Coelogyne rochussenii √ √ √ 48. Coelogyne septemcostata**     √ 49. Coelogyne

trinervis   √ √ 50. Coelogyne velutina √   √ 51. Corymborkis veratrifolia √ √ √ 52. Crepidium calophyllum   √   53. Cryptostylis arachnites √ √ √ 54. Cymbidium finlaysonianum √ √ √ 55. Cymbidium haematodes**     √ 56. Dendrobium aloifolium √ √ √ 57. Dendrobium anosmum   √ √ 58. Dendrobium bancana   √ √ 59. Dendrobium Nutlin3a bifarium √ √ √ 60. Dendrobium concinnum   √ √ 61. Dendrobium convexum**     √ 62. Dendrobium crumenatum √ √ √ 63. Dendrobium excavatum   √   64. Dendrobium farmeri   √   65. Dendrobium grande √ √ √ 66. Dendrobium leonis √ √ √ 67. Dendrobium metrium   √   68. Dendrobium pachyphyllum √ √   69. Dendrobium plicatile   √ √ 70. Dendrobium sanguinolentum √ √ √ 71.

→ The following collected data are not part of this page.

(** * ShadowGL matrix library, mesh update and the multi-engine voxel helper

    A shallow embedding of
    - [mat4] (the 4x4 matrix routines of the ShadowGL engine, math.js),
    - [Mesh.update] (mesh.js),
    - [createEngine] and the three engine adapters' block registry
      (js3dhelper.js).

    Numbers.  The development has two readings of a JavaScript number.

    In the first, below, numbers are exact real numbers, and an arithmetic
    step that has no real result (a division by zero, the tangent at a pole,
    arithmetic on the [undefined] read past the end of an array) ends the run
    in [Undef].  It is used where the numbers at hand are small integers, which
    binary32 holds exactly, where values are only moved, or where the numbers
    do not bear on the property: which entries a routine writes, in which
    order it reads its operands, what it throws.

    In the second, the module [IEEE] further down, numbers are the binary64
    values of IEEE 754 and every write into a [Float32Array] rounds to
    binary32.  Whatever depends on rounding, overflow or [NaN] is stated
    there.

    Arrays.  Every array ([Float32Array] matrices, plain coordinate arrays)
    is an object of a heap, named by a location, so that [out] and [a] may be
    the same object, as they are in [Mesh.update]. *)

From Stdlib Require Import Reals Lra.
From stdpp Require Import gmap strings list fin_maps pretty.

Local Open Scope R_scope.

#[global] Instance R_eq_dec : EqDecision R := Req_dec_T.

(** ** Heap of arrays and the run monad *)

Abbreviation loc := positive (only parsing).
Abbreviation heap := (gmap positive (list R)) (only parsing).

Inductive js_error : Type :=
| TypeError (msg : string)
| RangeError (msg : string)
| ReferenceError (msg : string)
| Error (msg : string).

Inductive outcome (A : Type) : Type :=
| Ret (a : A) (h : heap)
| Throw (e : js_error) (h : heap)
| Undef.
Arguments Ret {A} a h.
Arguments Throw {A} e h.
Arguments Undef {A}.

Definition M (A : Type) : Type := heap → outcome A.

#[global] Instance M_ret : MRet M := λ A a h, Ret a h.
#[global] Instance M_bind : MBind M := λ A B f m h,
  match m h with
  | Ret a h' => f a h'
  | Throw e h' => Throw e h'
  | Undef => Undef
  end.

Definition throw {A} (e : js_error) : M A := λ h, Throw e h.

(** [a[i]] used as a number: past the end it is [undefined]. *)
Definition load (a : loc) (i : nat) : M R := λ h,
  match h !! a with
  | Some m => match m !! i with Some x => Ret x h | None => Undef end
  | None => Undef
  end.

(** [out[i] = v]; a typed array ignores a write past its end. *)
Definition store (out : loc) (i : nat) (v : R) : M unit := λ h,
  match h !! out with
  | Some m => Ret () (<[out := <[i := v]> m]> h)
  | None => Undef
  end.

(** [new Float32Array(..)]: a fresh object. *)
Definition alloc (m : list R) : M loc := λ h,
  let l := fresh (dom h) in Ret l (<[l := m]> h).

(** [x / y]. *)
Definition div (x y : R) : M R :=
  if decide (y = 0) then (λ _, Undef) else mret (x / y).

(** [Math.tan(x)]. *)
Definition Math_tan (x : R) : M R :=
  if decide (cos x = 0) then (λ _, Undef) else mret (tan x).

(** [Math.hypot(x, y, z)]. *)
Definition Math_hypot (x y z : R) : R := sqrt (x * x + y * y + z * z).

(** ** mat4 (math.js) *)

(** The routines in the first reading.  [perspective], [invert] and [lookAt]
    divide and compare with zero, so what they return depends on rounding:
    the theorems on them are about [IEEE.mat4.perspective],
    [IEEE.mat4.invert] and [IEEE.mat4.lookAt].  Here the three are there as
    properties of the object [mat4_object]. *)

Module mat4.

Definition create : M loc :=
  out ← alloc (replicate 16 0);
  store out 15 1;; store out 10 1;; store out 5 1;; store out 0 1;;
  mret out.

Definition clone (a : loc) : M loc := λ h,
  match h !! a with
  | Some m => alloc m h
  | None => Undef
  end.

(** [out.set(a)]: copies [a] to the front of [out], and throws when [a] is
    the longer one. *)
Definition copy (out a : loc) : M loc := λ h,
  match h !! out, h !! a with
  | Some mo, Some ma =>
      if decide (length ma ≤ length mo)%nat
      then Ret out (<[out := ma ++ drop (length ma) mo]> h)
      else Throw (RangeError "offset is out of bounds") h
  | _, _ => Undef
  end.

Definition perspective (out : loc) (fov aspect near far : R) : M loc :=
  half ← div fov 2;
  t ← Math_tan half;
  f ← div 1 t;
  nf ← div 1 (near - far);

  o0 ← div f aspect;
  store out 0 o0;;
  store out 1 0;;
  store out 2 0;;
  store out 3 0;;

  store out 4 0;;
  store out 5 f;;
  store out 6 0;;
  store out 7 0;;

  store out 8 0;;
  store out 9 0;;
  store out 10 ((far + near) * nf);;
  store out 11 (-1);;

  store out 12 0;;
  store out 13 0;;
  store out 14 ((2 * far * near) * nf);;
  store out 15 0;;

  mret out.

Definition ortho (out : loc) (left right bottom top near far : R) : M loc :=
  lr ← div 1 (left - right);
  bt ← div 1 (bottom - top);
  nf ← div 1 (near - far);

  store out 0 (-2 * lr);;
  store out 5 (-2 * bt);;
  store out 10 (2 * nf);;

  store out 12 ((left + right) * lr);;
  store out 13 ((top + bottom) * bt);;
  store out 14 ((far + near) * nf);;
  store out 15 1;;

  mret out.

Definition multiply (out a b : loc) : M loc :=
  let o := out in

  a00 ← load a 0; a01 ← load a 1; a02 ← load a 2; a03 ← load a 3;
  a10 ← load a 4; a11 ← load a 5; a12 ← load a 6; a13 ← load a 7;
  a20 ← load a 8; a21 ← load a 9; a22 ← load a 10; a23 ← load a 11;
  a30 ← load a 12; a31 ← load a 13; a32 ← load a 14; a33 ← load a 15;

  b00 ← load b 0; b01 ← load b 1; b02 ← load b 2; b03 ← load b 3;
  b10 ← load b 4; b11 ← load b 5; b12 ← load b 6; b13 ← load b 7;
  b20 ← load b 8; b21 ← load b 9; b22 ← load b 10; b23 ← load b 11;
  b30 ← load b 12; b31 ← load b 13; b32 ← load b 14; b33 ← load b 15;

  store o 0 (a00*b00 + a01*b10 + a02*b20 + a03*b30);;
  store o 1 (a00*b01 + a01*b11 + a02*b21 + a03*b31);;
  store o 2 (a00*b02 + a01*b12 + a02*b22 + a03*b32);;
  store o 3 (a00*b03 + a01*b13 + a02*b23 + a03*b33);;

  store o 4 (a10*b00 + a11*b10 + a12*b20 + a13*b30);;
  store o 5 (a10*b01 + a11*b11 + a12*b21 + a13*b31);;
  store o 6 (a10*b02 + a11*b12 + a12*b22 + a13*b32);;
  store o 7 (a10*b03 + a11*b13 + a12*b23 + a13*b33);;

  store o 8 (a20*b00 + a21*b10 + a22*b20 + a23*b30);;
  store o 9 (a20*b01 + a21*b11 + a22*b21 + a23*b31);;
  store o 10 (a20*b02 + a21*b12 + a22*b22 + a23*b32);;
  store o 11 (a20*b03 + a21*b13 + a22*b23 + a23*b33);;

  store o 12 (a30*b00 + a31*b10 + a32*b20 + a33*b30);;
  store o 13 (a30*b01 + a31*b11 + a32*b21 + a33*b31);;
  store o 14 (a30*b02 + a31*b12 + a32*b22 + a33*b32);;
  store o 15 (a30*b03 + a31*b13 + a32*b23 + a33*b33);;

  mret o.

Definition translate (out a v : loc) : M loc :=
  x ← load v 0; y ← load v 1; z ← load v 2;

  a0 ← load a 0; a4 ← load a 4; a8 ← load a 8; a12 ← load a 12;
  store out 12 (a0 * x + a4 * y + a8 * z + a12);;
  a1 ← load a 1; a5 ← load a 5; a9 ← load a 9; a13 ← load a 13;
  store out 13 (a1 * x + a5 * y + a9 * z + a13);;
  a2 ← load a 2; a6 ← load a 6; a10 ← load a 10; a14 ← load a 14;
  store out 14 (a2 * x + a6 * y + a10 * z + a14);;
  a3 ← load a 3; a7 ← load a 7; a11 ← load a 11; a15 ← load a 15;
  store out 15 (a3 * x + a7 * y + a11 * z + a15);;

  mret out.

Definition scale (out a v : loc) : M loc :=
  x ← load v 0; y ← load v 1; z ← load v 2;

  a0 ← load a 0; store out 0 (a0 * x);;
  a1 ← load a 1; store out 1 (a1 * x);;
  a2 ← load a 2; store out 2 (a2 * x);;
  a3 ← load a 3; store out 3 (a3 * x);;

  a4 ← load a 4; store out 4 (a4 * y);;
  a5 ← load a 5; store out 5 (a5 * y);;
  a6 ← load a 6; store out 6 (a6 * y);;
  a7 ← load a 7; store out 7 (a7 * y);;

  a8 ← load a 8; store out 8 (a8 * z);;
  a9 ← load a 9; store out 9 (a9 * z);;
  a10 ← load a 10; store out 10 (a10 * z);;
  a11 ← load a 11; store out 11 (a11 * z);;

  mret out.

Definition rotateX (out a : loc) (rad : R) : M loc :=
  let s := sin rad in
  let c := cos rad in

  a10 ← load a 4;
  a11 ← load a 5;
  a12 ← load a 6;
  a13 ← load a 7;
  a20 ← load a 8;
  a21 ← load a 9;
  a22 ← load a 10;
  a23 ← load a 11;

  store out 4 (a10 * c + a20 * s);;
  store out 5 (a11 * c + a21 * s);;
  store out 6 (a12 * c + a22 * s);;
  store out 7 (a13 * c + a23 * s);;

  store out 8 (a20 * c - a10 * s);;
  store out 9 (a21 * c - a11 * s);;
  store out 10 (a22 * c - a12 * s);;
  store out 11 (a23 * c - a13 * s);;

  mret out.

Definition rotateY (out a : loc) (rad : R) : M loc :=
  let s := sin rad in
  let c := cos rad in

  a00 ← load a 0;
  a01 ← load a 1;
  a02 ← load a 2;
  a03 ← load a 3;
  a20 ← load a 8;
  a21 ← load a 9;
  a22 ← load a 10;
  a23 ← load a 11;

  store out 0 (a00 * c - a20 * s);;
  store out 1 (a01 * c - a21 * s);;
  store out 2 (a02 * c - a22 * s);;
  store out 3 (a03 * c - a23 * s);;

  store out 8 (a00 * s + a20 * c);;
  store out 9 (a01 * s + a21 * c);;
  store out 10 (a02 * s + a22 * c);;
  store out 11 (a03 * s + a23 * c);;

  mret out.

Definition rotateZ (out a : loc) (rad : R) : M loc :=
  let s := sin rad in
  let c := cos rad in

  a00 ← load a 0;
  a01 ← load a 1;
  a02 ← load a 2;
  a03 ← load a 3;
  a10 ← load a 4;
  a11 ← load a 5;
  a12 ← load a 6;
  a13 ← load a 7;

  store out 0 (a00 * c + a10 * s);;
  store out 1 (a01 * c + a11 * s);;
  store out 2 (a02 * c + a12 * s);;
  store out 3 (a03 * c + a13 * s);;

  store out 4 (a10 * c - a00 * s);;
  store out 5 (a11 * c - a01 * s);;
  store out 6 (a12 * c - a02 * s);;
  store out 7 (a13 * c - a03 * s);;

  mret out.

(** Returns [null] ([None]) for a zero determinant, [out] otherwise. *)
Definition invert (out a : loc) : M (option loc) :=
  let m := a in
  let o := out in

  a00 ← load m 0; a01 ← load m 1; a02 ← load m 2; a03 ← load m 3;
  a10 ← load m 4; a11 ← load m 5; a12 ← load m 6; a13 ← load m 7;
  a20 ← load m 8; a21 ← load m 9; a22 ← load m 10; a23 ← load m 11;
  a30 ← load m 12; a31 ← load m 13; a32 ← load m 14; a33 ← load m 15;

  let b00 := a00 * a11 - a01 * a10 in
  let b01 := a00 * a12 - a02 * a10 in
  let b02 := a00 * a13 - a03 * a10 in
  let b03 := a01 * a12 - a02 * a11 in
  let b04 := a01 * a13 - a03 * a11 in
  let b05 := a02 * a13 - a03 * a12 in
  let b06 := a20 * a31 - a21 * a30 in
  let b07 := a20 * a32 - a22 * a30 in
  let b08 := a20 * a33 - a23 * a30 in
  let b09 := a21 * a32 - a22 * a31 in
  let b10 := a21 * a33 - a23 * a31 in
  let b11 := a22 * a33 - a23 * a32 in

  let det :=
    b00 * b11 - b01 * b10 + b02 * b09 +
    b03 * b08 - b04 * b07 + b05 * b06 in

  if decide (det = 0) then mret None else

  invDet ← div 1 det;

  store o 0 (( a11*b11 - a12*b10 + a13*b09) * invDet);;
  store o 1 ((-a01*b11 + a02*b10 - a03*b09) * invDet);;
  store o 2 (( a31*b05 - a32*b04 + a33*b03) * invDet);;
  store o 3 ((-a21*b05 + a22*b04 - a23*b03) * invDet);;

  store o 4 ((-a10*b11 + a12*b08 - a13*b07) * invDet);;
  store o 5 (( a00*b11 - a02*b08 + a03*b07) * invDet);;
  store o 6 ((-a30*b05 + a32*b02 - a33*b01) * invDet);;
  store o 7 (( a20*b05 - a22*b02 + a23*b01) * invDet);;

  store o 8 (( a10*b10 - a11*b08 + a13*b06) * invDet);;
  store o 9 ((-a00*b10 + a01*b08 - a03*b06) * invDet);;
  store o 10 (( a30*b04 - a31*b02 + a33*b00) * invDet);;
  store o 11 ((-a20*b04 + a21*b02 - a23*b00) * invDet);;

  store o 12 ((-a10*b09 + a11*b07 - a12*b06) * invDet);;
  store o 13 (( a00*b09 - a01*b07 + a02*b06) * invDet);;
  store o 14 ((-a30*b03 + a31*b01 - a32*b00) * invDet);;
  store o 15 (( a20*b03 - a21*b01 + a22*b00) * invDet);;

  mret (Some o).

Definition lookAt (out eye center up : loc) : M loc :=
  eyex ← load eye 0; eyey ← load eye 1; eyez ← load eye 2;
  upx ← load up 0; upy ← load up 1; upz ← load up 2;
  centerx ← load center 0; centery ← load center 1; centerz ← load center 2;

  let z0 := eyex - centerx in
  let z1 := eyey - centery in
  let z2 := eyez - centerz in

  let len := Math_hypot z0 z1 z2 in
  '(z0, z1, z2) ←
    (if decide (len = 0) then
       mret (z0, z1, 1)
     else
       z0 ← div z0 len;
       z1 ← div z1 len;
       z2 ← div z2 len;
       mret (z0, z1, z2));

  let x0 := upy * z2 - upz * z1 in
  let x1 := upz * z0 - upx * z2 in
  let x2 := upx * z1 - upy * z0 in
  let len := Math_hypot x0 x1 x2 in
  '(x0, x1, x2) ←
    (if decide (len = 0) then
       mret (1, x1, x2)
     else
       x0 ← div x0 len;
       x1 ← div x1 len;
       x2 ← div x2 len;
       mret (x0, x1, x2));

  let y0 := z1 * x2 - z2 * x1 in
  let y1 := z2 * x0 - z0 * x2 in
  let y2 := z0 * x1 - z1 * x0 in

  store out 0 x0;;
  store out 1 y0;;
  store out 2 z0;;
  store out 3 0;;

  store out 4 x1;;
  store out 5 y1;;
  store out 6 z1;;
  store out 7 0;;

  store out 8 x2;;
  store out 9 y2;;
  store out 10 z2;;
  store out 11 0;;

  store out 12 (-(x0 * eyex + x1 * eyey + x2 * eyez));;
  store out 13 (-(y0 * eyex + y1 * eyey + y2 * eyez));;
  store out 14 (-(z0 * eyex + z1 * eyey + z2 * eyez));;
  store out 15 1;;

  mret out.

End mat4.

(** ** The [mat4] object as the callers see it: its properties by name *)

Inductive value : Type :=
| VUndefined
| VNull
| VNum (r : R)
| VRef (l : loc).

Abbreviation method := (list value → M value) (only parsing).

Definition returning_ref (m : M loc) : M value := l ← m; mret (VRef l).

Definition returning_ref_or_null (m : M (option loc)) : M value :=
  r ← m; mret (match r with Some l => VRef l | None => VNull end).

(** A call whose arguments are not the arrays and numbers the routine works
    on is outside the model. *)
Definition unmodelled : M value := λ _, Undef.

Dendrobium secundum √ √ √ 72. Dendrobium singaporense   √   73. Dendrobium sinuatum √ √ √ 74. Dendrobium subulatum √ √   75. Dendrobium villosulum √ √   76. Dendrobium xantholeucum √ √   77. Dienia ophrydis √ √ √ 78. Dipodium pictum   √ √ 79. Dipodium scandens   √ √ 80. Eria neglecta √ √ √ 81. Eria nutans √ √ √ 82. Eria ornata   √ √ 83. Erythrorchis altissima √ √   84. Eulophia andamanensis   √ √ 85. Eulophia spectabilis √ √ √ 86. Galeola nudifolia √ √   87. Geodorum citrinum √ √ √ 88. Geodorum densiflorum √ √   89. Goodyera https://www.selleckchem.com/pharmacological_MAPK.html viridiflora   √ √ 90. Grammatophyllum speciosum √ √ √ 91. Habenaria rhodocheila   √ √ 92. Hetaeria nitida   √   93. Hetaeria obliqua √ √   94. Hetaeria oblongifolia   √ √ 95. Lepidogyne longifolia**     √ 96. Liparis barbata**     √ 97. Liparis maingayi √ √ √ Mannose-binding protein-associated serine protease 98. Ludisia discolor √ √   99. Luisia curtisii √ √   100. Macodes petola   √   101. Nervilia plicata   √   102. Nervilia punctata √ √   103. Neuwiedia veratrifolia √ √ √ 104. Neuwiedia zollingeri var. singapureana √ √   105. Oberonia lycopodioides √ √ √ 106. Oberonia pumilio   √   107. Odontochilus uniflorus √ √   108. Paphiopedilum callosum var. sublaeve √ √   109. Peristylus lacertifer √ √   110. Pinalia maingayi √ √   111. Podochilus tenuis √ √

√ 112. Polystachya concreta √ √ √ 113. Renanthera elongata √ √ √ 114. Robiquetia spathulata √ √ √ 115. Spathoglottis plicata √ √ √ 116. Stichorkis elegans √ √ √ 117. Stichorkis viridiflora √ √   118. Taeniophyllum pusillum √ √   119. Tainia maingayi √ √   120. Tainia wrayana   √ √ 121. Thelasis micrantha √ √   122. Thrixspermum amplexicaule √ √ √ 123. Thrixspermum centipeda √ √ √ 124. Thrixspermum duplocallosum**     √ 125. Thrixspermum trichoglottis √ √ √ 126. Thrixspermum.calceolus √ √ √ 127. Trichoglottis cirrhifera √ √ √ 128. Trichotosia ferox √ √ √ 129. Trichotosia gracilis √ √ √ 130. Trichotosia rotundifolia   √   131. Trichotosia velutina √ √   132. Vanilla griffithii √ √ √ 133. Ventricularia tenuicaulis √ √ √ 134. Zeuxine affinis √ √ √ 135. Zeuxine parvifolia   √   136.